ASSIGNMENT: From the data below, repeat exactly the lines from the line with "Some chunk ->" to the line with "destruct (_ || _); [contradiction|].", both included.

Records from a collection:
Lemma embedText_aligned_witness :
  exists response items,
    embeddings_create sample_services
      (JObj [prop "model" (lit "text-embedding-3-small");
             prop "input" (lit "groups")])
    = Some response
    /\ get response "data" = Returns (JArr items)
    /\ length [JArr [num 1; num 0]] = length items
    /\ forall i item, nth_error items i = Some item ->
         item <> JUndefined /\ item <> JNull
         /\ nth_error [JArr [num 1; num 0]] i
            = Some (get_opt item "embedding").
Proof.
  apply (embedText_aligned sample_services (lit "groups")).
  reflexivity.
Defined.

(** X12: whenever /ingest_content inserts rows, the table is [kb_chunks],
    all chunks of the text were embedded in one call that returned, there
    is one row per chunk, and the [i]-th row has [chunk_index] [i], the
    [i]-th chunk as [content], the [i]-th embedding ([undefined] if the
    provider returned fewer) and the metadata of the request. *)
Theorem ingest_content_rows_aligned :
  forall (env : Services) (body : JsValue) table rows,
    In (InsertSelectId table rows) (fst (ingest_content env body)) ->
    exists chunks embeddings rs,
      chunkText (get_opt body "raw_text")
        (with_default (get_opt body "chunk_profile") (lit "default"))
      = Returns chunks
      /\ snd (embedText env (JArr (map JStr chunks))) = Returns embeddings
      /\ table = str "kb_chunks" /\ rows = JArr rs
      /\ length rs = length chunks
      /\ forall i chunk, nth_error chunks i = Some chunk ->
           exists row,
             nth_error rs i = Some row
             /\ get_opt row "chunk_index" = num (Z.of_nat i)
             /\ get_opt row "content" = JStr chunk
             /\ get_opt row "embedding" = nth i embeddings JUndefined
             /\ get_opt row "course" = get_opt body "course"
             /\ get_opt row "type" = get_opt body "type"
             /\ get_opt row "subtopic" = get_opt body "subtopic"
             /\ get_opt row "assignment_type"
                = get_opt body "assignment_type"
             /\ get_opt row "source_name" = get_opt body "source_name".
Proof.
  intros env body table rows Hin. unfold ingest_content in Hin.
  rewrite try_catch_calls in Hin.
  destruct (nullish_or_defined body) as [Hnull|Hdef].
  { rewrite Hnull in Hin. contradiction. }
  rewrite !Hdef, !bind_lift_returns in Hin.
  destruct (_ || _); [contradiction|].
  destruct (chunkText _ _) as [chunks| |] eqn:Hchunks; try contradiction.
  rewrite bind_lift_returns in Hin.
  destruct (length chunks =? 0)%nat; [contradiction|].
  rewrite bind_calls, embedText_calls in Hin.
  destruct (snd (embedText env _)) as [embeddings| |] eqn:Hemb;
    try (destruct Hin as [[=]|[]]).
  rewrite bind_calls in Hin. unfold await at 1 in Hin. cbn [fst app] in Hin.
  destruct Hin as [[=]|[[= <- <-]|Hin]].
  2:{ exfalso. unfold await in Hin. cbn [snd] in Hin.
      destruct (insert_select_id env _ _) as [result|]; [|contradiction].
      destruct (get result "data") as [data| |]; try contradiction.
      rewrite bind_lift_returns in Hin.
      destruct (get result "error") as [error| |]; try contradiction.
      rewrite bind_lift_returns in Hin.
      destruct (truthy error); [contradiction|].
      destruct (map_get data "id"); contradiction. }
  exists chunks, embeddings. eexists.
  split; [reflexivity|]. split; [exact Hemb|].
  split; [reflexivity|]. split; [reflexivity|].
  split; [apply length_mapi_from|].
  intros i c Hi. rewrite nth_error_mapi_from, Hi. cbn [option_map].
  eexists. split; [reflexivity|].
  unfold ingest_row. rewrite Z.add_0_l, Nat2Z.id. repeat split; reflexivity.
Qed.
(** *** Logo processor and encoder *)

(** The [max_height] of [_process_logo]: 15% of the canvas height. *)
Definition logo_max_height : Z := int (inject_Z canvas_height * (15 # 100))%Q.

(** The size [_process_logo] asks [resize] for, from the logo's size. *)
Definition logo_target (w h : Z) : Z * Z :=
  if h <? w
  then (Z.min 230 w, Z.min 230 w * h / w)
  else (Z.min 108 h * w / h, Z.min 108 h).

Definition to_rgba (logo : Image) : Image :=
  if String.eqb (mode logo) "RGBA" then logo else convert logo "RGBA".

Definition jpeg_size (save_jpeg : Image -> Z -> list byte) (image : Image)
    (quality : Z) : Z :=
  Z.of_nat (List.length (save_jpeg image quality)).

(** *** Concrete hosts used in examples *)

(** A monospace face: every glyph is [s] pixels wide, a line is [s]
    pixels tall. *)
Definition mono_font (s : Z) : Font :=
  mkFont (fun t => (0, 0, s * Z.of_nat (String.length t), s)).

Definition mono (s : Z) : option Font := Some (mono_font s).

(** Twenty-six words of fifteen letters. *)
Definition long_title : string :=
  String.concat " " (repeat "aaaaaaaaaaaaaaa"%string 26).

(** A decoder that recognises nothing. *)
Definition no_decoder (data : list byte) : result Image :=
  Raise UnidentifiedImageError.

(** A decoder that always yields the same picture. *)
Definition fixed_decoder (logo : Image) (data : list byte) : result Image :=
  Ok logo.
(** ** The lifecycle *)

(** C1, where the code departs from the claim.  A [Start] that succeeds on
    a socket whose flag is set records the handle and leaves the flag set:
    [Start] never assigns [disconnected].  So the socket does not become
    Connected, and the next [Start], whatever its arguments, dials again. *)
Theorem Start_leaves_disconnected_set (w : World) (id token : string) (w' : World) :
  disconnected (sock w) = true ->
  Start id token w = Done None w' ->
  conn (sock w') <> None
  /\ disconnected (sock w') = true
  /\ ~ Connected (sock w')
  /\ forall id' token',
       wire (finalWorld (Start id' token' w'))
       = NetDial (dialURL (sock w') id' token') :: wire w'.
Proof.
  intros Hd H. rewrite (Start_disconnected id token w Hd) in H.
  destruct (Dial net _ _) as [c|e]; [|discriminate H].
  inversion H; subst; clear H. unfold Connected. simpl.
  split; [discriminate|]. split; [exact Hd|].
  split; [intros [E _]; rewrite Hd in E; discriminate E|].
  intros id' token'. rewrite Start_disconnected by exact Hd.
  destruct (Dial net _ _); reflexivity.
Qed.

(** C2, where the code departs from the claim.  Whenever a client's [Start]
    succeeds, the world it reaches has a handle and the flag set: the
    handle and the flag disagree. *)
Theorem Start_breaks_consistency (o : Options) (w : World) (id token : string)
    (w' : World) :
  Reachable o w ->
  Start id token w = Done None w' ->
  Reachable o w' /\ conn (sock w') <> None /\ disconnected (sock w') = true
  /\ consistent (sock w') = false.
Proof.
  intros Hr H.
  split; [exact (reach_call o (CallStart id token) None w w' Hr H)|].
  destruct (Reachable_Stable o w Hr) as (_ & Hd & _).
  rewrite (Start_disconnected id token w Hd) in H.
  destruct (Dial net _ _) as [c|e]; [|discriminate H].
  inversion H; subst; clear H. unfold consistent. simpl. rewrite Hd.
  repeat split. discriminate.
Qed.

WRITTEN RESPONSE:
      /\ forall i chunk, nth_error chunks i = Some chunk ->
           exists row,
             nth_error rs i = Some row
             /\ get_opt row "chunk_index" = num (Z.of_nat i)
             /\ get_opt row "content" = JStr chunk
             /\ get_opt row "embedding" = nth i embeddings JUndefined
             /\ get_opt row "course" = get_opt body "course"
             /\ get_opt row "type" = get_opt body "type"
             /\ get_opt row "subtopic" = get_opt body "subtopic"
             /\ get_opt row "assignment_type"
                = get_opt body "assignment_type"
             /\ get_opt row "source_name" = get_opt body "source_name".
Proof.
  intros env body table rows Hin. unfold ingest_content in Hin.
  rewrite try_catch_calls in Hin.
  destruct (nullish_or_defined body) as [Hnull|Hdef].
  { rewrite Hnull in Hin. contradiction. }
  rewrite !Hdef, !bind_lift_returns in Hin.
  destruct (_ || _); [contradiction|].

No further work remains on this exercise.